(* ===== verification/GoFloat.v ===== *)
(** * GoFloat: Go's [float64] and [math]

    IEEE 754 binary64 as the standard library's [spec_float] with 53 bits of
    precision: executable, and rounded to nearest even by each operation; of
    [math] comparisons with NaN and signed zeros as [math.Max] and [math.Min]
    make them, the square root, and the portable [math.Log]; and the comparisons
    as an order that linear arithmetic decides. *)
From Stdlib Require Import SpecFloat.
From stdpp Require Import base numbers list.
Local Open Scope Z_scope.

Definition float64 : Type := spec_float.
Definition prec : Z := 53.
Definition emax : Z := 1024.

Definition fadd : float64 -> float64 -> float64 := SFadd prec emax.
Definition fsub : float64 -> float64 -> float64 := SFsub prec emax.
Definition fmul : float64 -> float64 -> float64 := SFmul prec emax.
Definition fdiv : float64 -> float64 -> float64 := SFdiv prec emax.
Definition flt : float64 -> float64 -> bool := SFltb.
Definition fle : float64 -> float64 -> bool := SFleb.
Definition feq : float64 -> float64 -> bool := SFeqb.
Definition fzero : float64 := S754_zero false.

(** [float64(z)]. *)
Definition f_of_Z (z : Z) : float64 := binary_normalize prec emax z 0 false.

(** The float64 nearest to [n / d]: what [strconv.ParseFloat] returns for the
    decimal numeral of that value ([d] a power of ten), an infinity when it
    overflows. [SFdiv] needs no normalised operands. *)
Definition f_of_ratio (n : Z) (d : positive) : float64 :=
  match n with
  | Z0 => S754_zero false
  | Zpos p => fdiv (S754_finite false p 0) (S754_finite false d 0)
  | Zneg p => fdiv (S754_finite true p 0) (S754_finite false d 0)
  end.

Definition is_nan (x : float64) : bool := match x with S754_nan => true | _ => false end.
Definition is_inf (x : float64) : bool := match x with S754_infinity _ => true | _ => false end.

Example f_of_ratio_tenth : f_of_ratio 1 10 = S754_finite false 7205759403792794 (-56).
Proof. reflexivity. Qed.
Example f_of_ratio_exact : f_of_ratio (-3) 4 = S754_finite true 6755399441055744 (-53).
Proof. reflexivity. Qed.

(** ** [math] *)
Definition fone : float64 := f_of_Z 1.
Definition f_tiny : float64 := f_of_ratio 1 1000000000000.
Definition fhundred : float64 := f_of_Z 100.
Definition finite_f (x : float64) : bool := negb (is_nan x || is_inf x).
Definition fabs (x : float64) : float64 := SFabs x.
Definition fneg (x : float64) : float64 := SFopp x.
Definition fsqrt (x : float64) : float64 := SFsqrt prec emax x.

(** [math.Max] and [math.Min]: infinities first, then NaN, then signed zeros. *)
Definition fmax (x y : float64) : float64 :=
  if existsb (fun v => match v with S754_infinity false => true | _ => false end) [x; y] then S754_infinity false
  else if is_nan x || is_nan y then S754_nan
  else if feq x fzero && feq x y then match x with S754_zero true => y | _ => x end
  else if flt y x then x else y.
Definition fmin (x y : float64) : float64 :=
  if existsb (fun v => match v with S754_infinity true => true | _ => false end) [x; y] then S754_infinity true
  else if is_nan x || is_nan y then S754_nan
  else if feq x fzero && feq x y then match x with S754_zero true => x | _ => y end
  else if flt x y then x else y.

(** ** [math.Log] *)
(** [math.Frexp] on a positive finite number. *)
Definition Frexp (m : positive) (e : Z) : float64 * Z :=
  let d := Z.pos (digits2_pos m) in (binary_normalize prec emax (Z.pos m) (- d) false, e + d).
Definition Ln2Hi : float64 := f_of_ratio 693147180369123816490 1000000000000000000000.
Definition Ln2Lo : float64 := f_of_ratio 190821492927058770002 1000000000000000000000000000000.
Definition log_coefficients : list float64 :=
  (fun n => f_of_ratio n 10000000000000000000) <$>
    [6666666666666735130; 3999999999940941908; 2857142874366239149; 2222219843214978396; 1818357216161805012;
     1531383769920937332; 1479819860511658591].
Definition half_sqrt2 : float64 := f_of_ratio 70710678118654752440084436210484903928483593768847 100000000000000000000000000000000000000000000000000.
Definition Log (x : float64) : float64 :=
  match x with
  | S754_nan => S754_nan
  | S754_infinity false => x
  | S754_zero _ => S754_infinity true
  | S754_infinity true | S754_finite true _ _ => S754_nan
  | S754_finite false m e =>
      let '(f0, ki0) := Frexp m e in
      let low := flt f0 half_sqrt2 in
      let f1 := if low then fmul f0 (f_of_Z 2) else f0 in
      let k := f_of_Z (if low then ki0 - 1 else ki0) in
      let f := fsub f1 fone in
      let s := fdiv f (fadd (f_of_Z 2) f) in
      let s2 := fmul s s in let s4 := fmul s2 s2 in
      let L i := default fzero (log_coefficients !! i) in
      let t1 := fmul s2 (fadd (L 0%nat) (fmul s4 (fadd (L 2%nat) (fmul s4 (fadd (L 4%nat) (fmul s4 (L 6%nat))))))) in
      let t2 := fmul s4 (fadd (L 1%nat) (fmul s4 (fadd (L 3%nat) (fmul s4 (L 5%nat))))) in
      let R := fadd t1 t2 in
      let hfsq := fmul (fmul (f_of_ratio 1 2) f) f in
      fsub (fmul k Ln2Hi) (fsub (fsub hfsq (fadd (fmul s (fadd hfsq R)) (fmul k Ln2Lo))) f)
  end.

Example log_one : Log fone = fzero. Proof. vm_compute. reflexivity. Qed.
(** 0x3FE62E42FEFA39EF *)
Example log_two : Log (f_of_Z 2) = S754_finite false 6243314768165359 (-53). Proof. vm_compute. reflexivity. Qed.
(** 0x40026BB1BBB55516, the float64 nearest to ln 10. *)
Example log_ten : Log (f_of_Z 10) = S754_finite false 5184960683398422 (-51). Proof. vm_compute. reflexivity. Qed.

(** ** Comparisons as an order

    Leaving NaN aside, floats are compared by sign, exponent and mantissa. *)
Definition rank (x : float64) : Z * Z * Z :=
  match x with
  | S754_nan | S754_zero _ => (0, 0, 0)
  | S754_infinity s => (if s then -2 else 2, 0, 0)
  | S754_finite s m e => if s then (-1, - e, Z.neg m) else (1, e, Z.pos m)
  end.
Definition below (a b : Z * Z * Z) : Prop :=
  a.1.1 < b.1.1 \/ a.1.1 = b.1.1 /\ (a.1.2 < b.1.2 \/ a.1.2 = b.1.2 /\ a.2 < b.2).
Definition compare3 (a b : Z * Z * Z) : comparison :=
  match a.1.1 ?= b.1.1 with Eq => match a.1.2 ?= b.1.2 with Eq => a.2 ?= b.2 | c => c end | c => c end.
Lemma compare_rank x y : is_nan x = false -> is_nan y = false -> SFcompare x y = Some (compare3 (rank x) (rank y)).
Proof.
  destruct x as [a|a| |[] m1 e1], y as [b|b| |[] m2 e2]; try done; intros _ _; try (by destruct a, b); try (by destruct a); try (by destruct b); cbn; f_equal.
  - rewrite Z.compare_opp. rewrite (Z.compare_antisym e1 e2). destruct (e1 ?= e2); done.
Qed.
Lemma compare3_spec a b : CompareSpec (a = b) (below a b) (below b a) (compare3 a b).
Proof.
  destruct a as [[a1 a2] a3], b as [[b1 b2] b3]. unfold compare3, below. cbn. destruct (Z.compare_spec a1 b1); [|constructor; lia..].
  destruct (Z.compare_spec a2 b2); [|constructor; lia..]. destruct (Z.compare_spec a3 b3); constructor; [congruence | lia..].
Qed.
Lemma flt_rank x y : flt x y = true <-> is_nan x = false /\ is_nan y = false /\ below (rank x) (rank y).
Proof.
  destruct (is_nan x) eqn:Hx; [destruct x; try done; split; [discriminate | by intros [? _]]|].
  destruct (is_nan y) eqn:Hy; [destruct y; try done; split; [by destruct x | by intros (_ & ? & _)]|].
  unfold flt, SFltb. rewrite compare_rank by done. destruct (compare3_spec (rank x) (rank y)) as [E|E|E]; unfold below in *; (split; [intros H; try discriminate|]); try done;
    intros (_ & _ & H); rewrite ?E in H; lia.
Qed.
Lemma fle_rank x y : fle x y = true <-> is_nan x = false /\ is_nan y = false /\ ~ below (rank y) (rank x).
Proof.
  destruct (is_nan x) eqn:Hx; [destruct x; try done; split; [discriminate | by intros [? _]]|].
  destruct (is_nan y) eqn:Hy; [destruct y; try done; split; [by destruct x | by intros (_ & ? & _)]|].
  unfold fle, SFleb. rewrite compare_rank by done. destruct (compare3_spec (rank x) (rank y)) as [E|E|E]; unfold below in *; (split; [intros H; try discriminate|]); try done.
  - intros. rewrite E. split_and!; [done..|lia].
  - intros. split_and!; [done..|lia].
  - intros (_ & _ & H). by destruct H.
Qed.
Lemma flt_not_nan x y : is_nan x = false -> is_nan y = false -> flt x y = false <-> ~ below (rank x) (rank y).
Proof. intros Hx Hy. rewrite <- not_true_iff_false, flt_rank. tauto. Qed.
Lemma flt_irrefl x : flt x x = false.
Proof. apply not_true_iff_false. rewrite flt_rank. unfold below. lia. Qed.
Lemma flt_asym x y : flt x y = true -> flt y x = false.
Proof. rewrite <- not_true_iff_false, !flt_rank. unfold below. lia. Qed.
Lemma flt_trans x y z : flt x y = true -> flt y z = true -> flt x z = true.
Proof. rewrite !flt_rank. unfold below. intros (? & ? & ?) (? & ? & ?). split_and!; [done..|lia]. Qed.
Lemma not_flt_fle x y : is_nan x = false -> is_nan y = false -> flt x y = false -> fle y x = true.
Proof. intros Hx Hy. rewrite flt_not_nan, fle_rank by done. done. Qed.
Lemma fle_nan x y : fle x y = true -> is_nan x = false /\ is_nan y = false.
Proof. rewrite fle_rank. tauto. Qed.
Lemma not_fle_flt x y : is_nan x = false -> is_nan y = false -> fle x y = false -> flt y x = true.
Proof.
  intros Hx Hy. rewrite <- not_true_iff_false, fle_rank, flt_rank. intros H. split_and!; [done..|].
  assert (below (rank y) (rank x) \/ ~ below (rank y) (rank x)) as [Hb|Hb] by (unfold below; lia); [done|]. by destruct H.
Qed.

- - - - -

## PROBLEM TO WORK ON
If a line of the listing contains "tauto", count it; state the final number and nothing more.

## RESULT BELOW
2